Kehadiran PT Freeport yang diduga berhubungan erat dengan bantuan pemerintah AS dalam menumbangkan Orde Lama, juga berdampak buruk terhadap lingkungan. Setiap hari, perusahaan asing pertama di masa kekuasaan Soeharto ini membuang ratusan ribu ton limbah tailingnya ke sungai Ajkwa, mematikan ratusan hektar hutan alam, merembes dan merendam kebun-kebun nelayan Suku Komoro, bahkan menyebar hingga ke laut Arafuru. Aktivitas pertambangan ini juga menyisakan banyaknya lubang-lubang raksasa, yang akan menjadi danau-danau kecil dengan kadar keasaman tinggi.

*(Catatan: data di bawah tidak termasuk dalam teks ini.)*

Lemma loc_all {A : Type} (df : list A) :
  loc df (seq 0 (length df)) = Ok (iterrows df).
Proof.
  destruct (loc_returns df (seq 0 (length df))) as [rows Hrows].
  { intros i Hi%elem_of_seq. lia. }
  rewrite Hrows. f_equal. apply list_eq. intros k.
  rewrite (loc_lookup _ _ _ k Hrows). unfold iterrows.
  rewrite list_lookup_imap.
  destruct (df !! k) as [x|] eqn:Hk.
  - rewrite lookup_seq_lt by (by eapply lookup_lt_Some). simpl. by rewrite Hk.
  - rewrite lookup_seq_ge by (by apply lookup_ge_None). done.
Qed.

(** The dictionary of a run that assigns nothing. *)
Lemma match_data_no_match
    (primary : list Primary.row) (secondary : list Secondary.cols) :
  (∀ p s, p ∈ primary → s ∈ secondary → is_match p s = Ok false) →
  match_data primary secondary =
  Ok {| Output.primary := primary;
        Output.secondary :=
          (λ c, ({| Secondary.data := c; Secondary.Event_ID := None |}, false))
            <$> secondary;
        Output.missing_events := iterrows primary;
        Output.missing_rewards := iterrows secondary |}.
Proof.
  intros Hnone. unfold match_data. rewrite match_rows_no_match.
  - cbn [bind initial State.unmatched_primary_indices State.secondary
         State.unmatched_secondary_indices].
    rewrite loc_all. cbn [bind].
    rewrite <- (length_fmap (λ c, {| Secondary.data := c;
                                     Secondary.Event_ID := None |}) secondary).
    rewrite loc_all. cbn [bind]. f_equal. f_equal.
    + by rewrite <- list_fmap_compose.
    + unfold iterrows. rewrite fmap_imap, imap_fmap. by apply imap_ext.
  - intros i p j s Hp%elem_of_iterrows [Hs _]%elem_of_available.
    simpl in Hs. apply list_lookup_fmap_Some in Hs as (c & -> & Hc). simpl.
    apply Hnone; by eapply list_elem_of_lookup_2.
Qed.

(** X12.  When the match test returns [False] on every pair of a primary
    and a secondary row, the run returns, writes no event id, and reports
    every row of both frames as unmatched, in input order. *)
Theorem run_without_matches
    (primary : list Primary.row) (secondary : list Secondary.cols) :
  (∀ p s, p ∈ primary → s ∈ secondary → is_match p s = Ok false) →
  match_data primary secondary =
  Ok {| Output.primary := primary;
        Output.secondary :=
          (λ c, ({| Secondary.data := c; Secondary.Event_ID := None |}, false))
            <$> secondary;
        Output.missing_events := iterrows primary;
        Output.missing_rewards := iterrows secondary |}.
Proof. apply match_data_no_match. Qed.
Lemma step_size_saturation_witness :
  (forall lambda st x t dt,
     length (snd (Decay.do_step lambda st x t dt)) = length x) /\
  (forall a b, 0 < a <= b -> Rpower a 0.2 <= Rpower b 0.2) /\
  1.5 <= Rpower 8 0.2 /\ Rpower 0.001953125 0.2 <= 0.3 /\
  0 < 1e-4 /\
  16
  * solver.floor_error
      (solver.error_estimate Decay.do_step 0 (Decay.session 1e-4 [1; 2] 0 1e-3))
  <= 1e-4 /\
  exists s', Decay.step 0 (Decay.session 1e-4 [1; 2] 0 1e-3) = Some s' /\
    solver.current_time_step s' = 0.9 * 1e-3 * 1.5.
Proof.
  assert (T : 0 < 1e-4) by lra.
  assert (F : 16
              * solver.floor_error
                  (solver.error_estimate Decay.do_step 0
                     (Decay.session 1e-4 [1; 2] 0 1e-3)) <= 1e-4).
  { unfold solver.error_estimate.
    rewrite Decay_rest_candidates, vec_sub_diag.
    unfold solver.floor_error. destruct (Req_dec_T 0 0); lra. }
  split; [exact Decay_do_step_size|].
  split; [exact Rpower_fifth_monotone|].
  split; [exact Rpower_fifth_at_8|]. split; [exact Rpower_fifth_at_512th|].
  split; [exact T|]. split; [exact F|].
  destruct (step_size_saturation R nat Decay.do_step Rpower Decay_do_step_size
              0 (Decay.session 1e-4 [1; 2] 0 1e-3) Rpower_fifth_monotone
              Rpower_fifth_at_8 Rpower_fifth_at_512th T)
    as (s' & Hs & Hup & _).
  exists s'. split; [exact Hs | exact (Hup F)].
Defined.



Lemma zero_duration_keeps_state_witness :
  le (length [1; 2]) (length (Decay.system 1 [1; 2] [] 0)) /\
  le (length [1; 2]) (length (Decay.system 1 [1; 2] [] (0 + 0))) /\
  exists st',
    numint.do_step (Decay.system 1) numint.construct [1; 2] 0 0
    = Some (st', [1; 2]) /\
    numint.steps st' = 1%Z.
Proof.
  assert (H1 : le (length [1; 2]) (length (Decay.system 1 [1; 2] [] 0)))
    by (simpl; lia).
  assert (H2 : le (length [1; 2]) (length (Decay.system 1 [1; 2] [] (0 + 0))))
    by (simpl; lia).
  split; [exact H1|]. split; [exact H2|].
  destruct (zero_duration_keeps_state (Decay.system 1) numint.construct
              [1; 2] 0 H1 H2) as (st' & Hs & Hn & _).
  exists st'. split; [exact Hs | exact Hn].
Defined.

Lemma steps_after_adjust_size_witness :
  (forall y dxdt u,
     length (Decay.system_in_place 1 y dxdt u) = length dxdt) /\
  (0 <= numint.steps numint.construct <= numint.ULONG_MAX)%Z /\
  exists st' x',
    numint.do_steps (Decay.system_in_place 1)
      (numint.adjust_size true numint.construct [1; 2]) [1; 2]
      [(0, 0.5); (0.5, 0.5); (1, 0.25)] = Some (st', x') /\
    length x' = 2%nat /\
    numint.steps st' = 3%Z.
Proof.
  assert (N : (0 <= numint.steps numint.construct <= numint.ULONG_MAX)%Z)
    by (cbv; split; congruence).
  split; [exact (Decay_system_in_place_size 1)|].
  split; [exact N|].
  exact (steps_after_adjust_size (Decay.system_in_place 1) numint.construct
           [1; 2] [(0, 0.5); (0.5, 0.5); (1, 0.25)]
           (Decay_system_in_place_size 1) N).
Defined.

Lemma observe_every_nth_call_witness :
  (0 < 3 <= detail.SIZE_MAX)%Z /\
  fst (detail.observe_many 3 7 detail.construct)
  = [false; false; true; false; false; true; false] /\
  detail.decimation_cnt (snd (detail.observe_many 3 7 detail.construct)) = 1%Z.
Proof.
  assert (H : (0 < 3 <= detail.SIZE_MAX)%Z) by (cbv; split; congruence).
  split; [exact H|].
  split; [reflexivity|].
  exact (proj2 (proj2 (observe_every_nth_call 3 7 H))).
Defined.

Lemma observe_without_decimation_witness :
  (0 = 0 \/ 0 = 1)%Z /\
  detail.observe_many 0 4 detail.construct
  = ([true; true; true; true], detail.construct).
Proof.
  split; [left; reflexivity|].
  exact (observe_without_decimation 0 4 (or_introl eq_refl)).
Defined.

Lemma print_every_nth_sample_witness :
  (0 < 2 <= detail.SIZE_MAX)%Z /\
  exists picks,
    snd (detail.ObserverPrint_feed 2 detail.construct []
           [(0, [1]); (0.1, [2]); (0.2, [3]); (0.3, [4]); (0.4, [5])])
    = [] ++ picks /\
    length picks = 2%nat /\
    nth 1 picks (0, []) = (0.3, [4]).
Proof.
  assert (H : (0 < 2 <= detail.SIZE_MAX)%Z) by (cbv; split; congruence).
  split; [exact H|].
  destruct (print_every_nth_sample 2 (0, [])
              [(0, [1]); (0.1, [2]); (0.2, [3]); (0.3, [4]); (0.4, [5])] [] H)
    as (picks & Hout & Hlen & Hnth).
  assert (L : length picks = 2%nat).
  { apply Nat2Z.inj. rewrite Hlen. reflexivity. }
  exists picks. split; [exact Hout|]. split; [exact L|].
  rewrite (Hnth 1%nat) by lia. reflexivity.
Defined.

Lemma print_without_decimation_witness :
  (0 = 0 \/ 0 = 1)%Z /\
  detail.ObserverPrint_feed 0 detail.construct [] [(0, [1]); (0.1, [2])]
  = (detail.construct, [] ++ [(0, [1]); (0.1, [2])]).
Proof.
  split; [left; reflexivity|].
  exact (print_without_decimation 0 [(0, [1]); (0.1, [2])] []
           (or_introl eq_refl)).
Defined.

(** * The controller on binary64 *)

Module binary64_facts.

Import Floats.
Local Open Scope float_scope.
#[local] Set Warnings "-inexact-float".

(** ** Signs through the rounding of the specification *)

Local Abbreviation sign_clear := binary64.sign_clear.
Local Abbreviation nonneg := binary64.nonneg.
Local Abbreviation finite_positive := binary64.finite_positive.

Lemma shr_1_nonneg (mrs : shr_record) :
  (0 <= shr_m mrs)%Z -> (0 <= shr_m (shr_1 mrs))%Z.
Proof.
  destruct mrs as [m r s]. cbn [shr_m].
  destruct m as [|[p|p|]|p]; cbn; lia.
Qed.

Lemma iter_shr_1_nonneg (p : positive) :
  forall mrs, (0 <= shr_m mrs)%Z -> (0 <= shr_m (iter_pos shr_1 p mrs))%Z.
Proof.
  induction p as [p IH|p IH|]; intros mrs H; cbn [iter_pos].
  - apply IH, IH, shr_1_nonneg, H.
  - apply IH, IH, H.
  - apply shr_1_nonneg, H.
Qed.

Lemma shr_fexp_nonneg (m e : Z) (l : location) :
  (0 <= m)%Z -> (0 <= shr_m (fst (shr_fexp prec emax m e l)))%Z.
Proof.
  intros H. unfold shr_fexp, shr.
  assert (R : (0 <= shr_m (shr_record_of_loc m l))%Z)
    by (destruct l as [|[| |]]; exact H).
  destruct (fexp prec emax (Zdigits2 m + e) - e)%Z; cbn [fst];
    [exact R | apply iter_shr_1_nonneg, R | exact R].
Qed.

Lemma round_nearest_even_nonneg (m : Z) (l : location) :
  (0 <= m)%Z -> (0 <= round_nearest_even m l)%Z.
Proof.
  intros H. destruct l as [|[| |]]; cbn [round_nearest_even]; try lia.
  destruct (Z.even m); lia.
Qed.

Lemma binary_round_aux_sign_clear (mx ex : Z) (lx : location) :
  (0 <= mx)%Z -> sign_clear (binary_round_aux prec emax false mx ex lx).
Proof.
  intros H. unfold binary_round_aux.
  pose proof (shr_fexp_nonneg mx ex lx H) as H1.
  destruct (shr_fexp prec emax mx ex lx) as [mrs' e']. cbn [fst] in H1.
  pose proof (shr_fexp_nonneg _ e' loc_Exact
                (round_nearest_even_nonneg _ (loc_of_shr_record mrs') H1)) as H2.
  destruct (shr_fexp prec emax
              (round_nearest_even (shr_m mrs') (loc_of_shr_record mrs')) e'
              loc_Exact) as [mrs'' e''].
  cbn [fst] in H2.
  destruct (shr_m mrs'') as [|m|m]; [exact I | | lia].
  destruct (e'' <=? emax - prec)%Z; exact I.
Qed.

Lemma SFmul_sign_clear_r (x : spec_float) (my : positive) (ey : Z) :
  sign_clear x -> sign_clear (SF64mul x (S754_finite false my ey)).
Proof.
  destruct x as [[|]|[|]| |[|] mx ex]; cbn; try tauto.
  intros _. apply binary_round_aux_sign_clear. lia.
Qed.

Lemma SFmul_sign_clear_l (mx : positive) (ex : Z) (y : spec_float) :
  sign_clear y -> sign_clear (SF64mul (S754_finite false mx ex) y).
Proof.
  destruct y as [[|]|[|]| |[|] my ey]; cbn; try tauto.
  intros _. apply binary_round_aux_sign_clear. lia.
Qed.

Lemma SFdiv_sign_clear (mx : positive) (ex : Z) (y : spec_float) :
  sign_clear y -> sign_clear (SF64div (S754_finite false mx ex) y).
Proof.
  destruct y as [[|]|[|]| |[|] my ey]; cbn [sign_clear]; try tauto;
    try (intros _; exact I).
  intros _. unfold SF64div, SFdiv, SFdiv_core_binary. cbn [xorb].
  set (m' := match (ex - ey - _)%Z with Z0 => _ | Zpos _ => _ | Zneg _ => _ end).
  assert (P : (0 <= m')%Z).
  { unfold m'.
    destruct (ex - ey - _)%Z; try lia.
    apply Z.shiftl_nonneg. lia. }
  pose proof (Z.div_pos m' (Zpos my) P ltac:(lia)) as Q.
  unfold Z.div in Q.
  destruct (Z.div_eucl m' (Zpos my)) as [q r].
  apply binary_round_aux_sign_clear, Q.
Qed.

(** ** Signs and order of doubles *)

Lemma nonneg_leb (x : float) : nonneg x -> (0 <=? x) = true.
Proof.
  unfold nonneg. rewrite leb_spec.
  replace (Prim2SF 0) with (S754_zero false) by reflexivity.
  destruct (Prim2SF x) as [[|]|[|]| |[|] m e]; cbn; tauto.
Qed.

Lemma positive_nonneg (x : float) : (0 <? x) = true -> nonneg x.
Proof.
  unfold nonneg. rewrite ltb_spec.
  replace (Prim2SF 0) with (S754_zero false) by reflexivity.
  destruct (Prim2SF x) as [[|]|[|]| |[|] m e]; cbn; intros H;
    try discriminate; exact I.
Qed.

Lemma positive_finite (x : float) :
  (0 <? x) = true -> (x <? infinity) = true -> finite_positive x.
Proof.
  unfold finite_positive. rewrite !ltb_spec.
  replace (Prim2SF 0) with (S754_zero false) by reflexivity.
  replace (Prim2SF infinity) with (S754_infinity false) by reflexivity.
  destruct (Prim2SF x) as [[|]|[|]| |[|] m e]; cbn; intros H1 H2;
    try discriminate.
  exists m, e. reflexivity.
Qed.

Lemma finite_positive_nonneg (x : float) : finite_positive x -> nonneg x.
Proof. intros (m & e & E). unfold nonneg. rewrite E. exact I. Qed.

Lemma ltb_nonneg (a b : float) : nonneg a -> (a <? b) = true -> nonneg b.
Proof.
  unfold nonneg. rewrite ltb_spec.
  destruct (Prim2SF a) as [[|]|[|]| |[|] ma ea]; cbn [sign_clear]; try tauto;
    intros _;
    destruct (Prim2SF b) as [[|]|[|]| |[|] mb eb]; cbn; intros H;
    try discriminate; exact I.
Qed.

Sekarang, kita beralih ke Kalimantan. Studi yang dilakukan Pusat Studi Kependudukan dan Kebijakan, Universitas Gadjah Mada, menunjukkan, program CSR yang dilakukan PT Kaltim Prima Coal (pertambangan terbesar batu bara) dan Unocal (minyak) terkesan untuk menghindari konflik dengan masyarakat sekitar. Unocal yang sudah beroperasi sejak tahun 1970-an di daerah Marangkayu, Kutai Timur, baru menjalankan program comdev pada tahun 2002 setelah masyarakat melakukan protes dengan demonstrasi massal. Demonstrasi yang berlangsung dan sulit dikendalikan di sekitar lokasi pengolahan minyak memaksa Unocal untuk melakukan kegiatan-kegiatan filantropis dalam program comdev. Kehadiran Unocal sendiri telah membuat tambak dan lahan pertanian yang merupakan sumber pendapatan penting masyarakat tercemar minyak.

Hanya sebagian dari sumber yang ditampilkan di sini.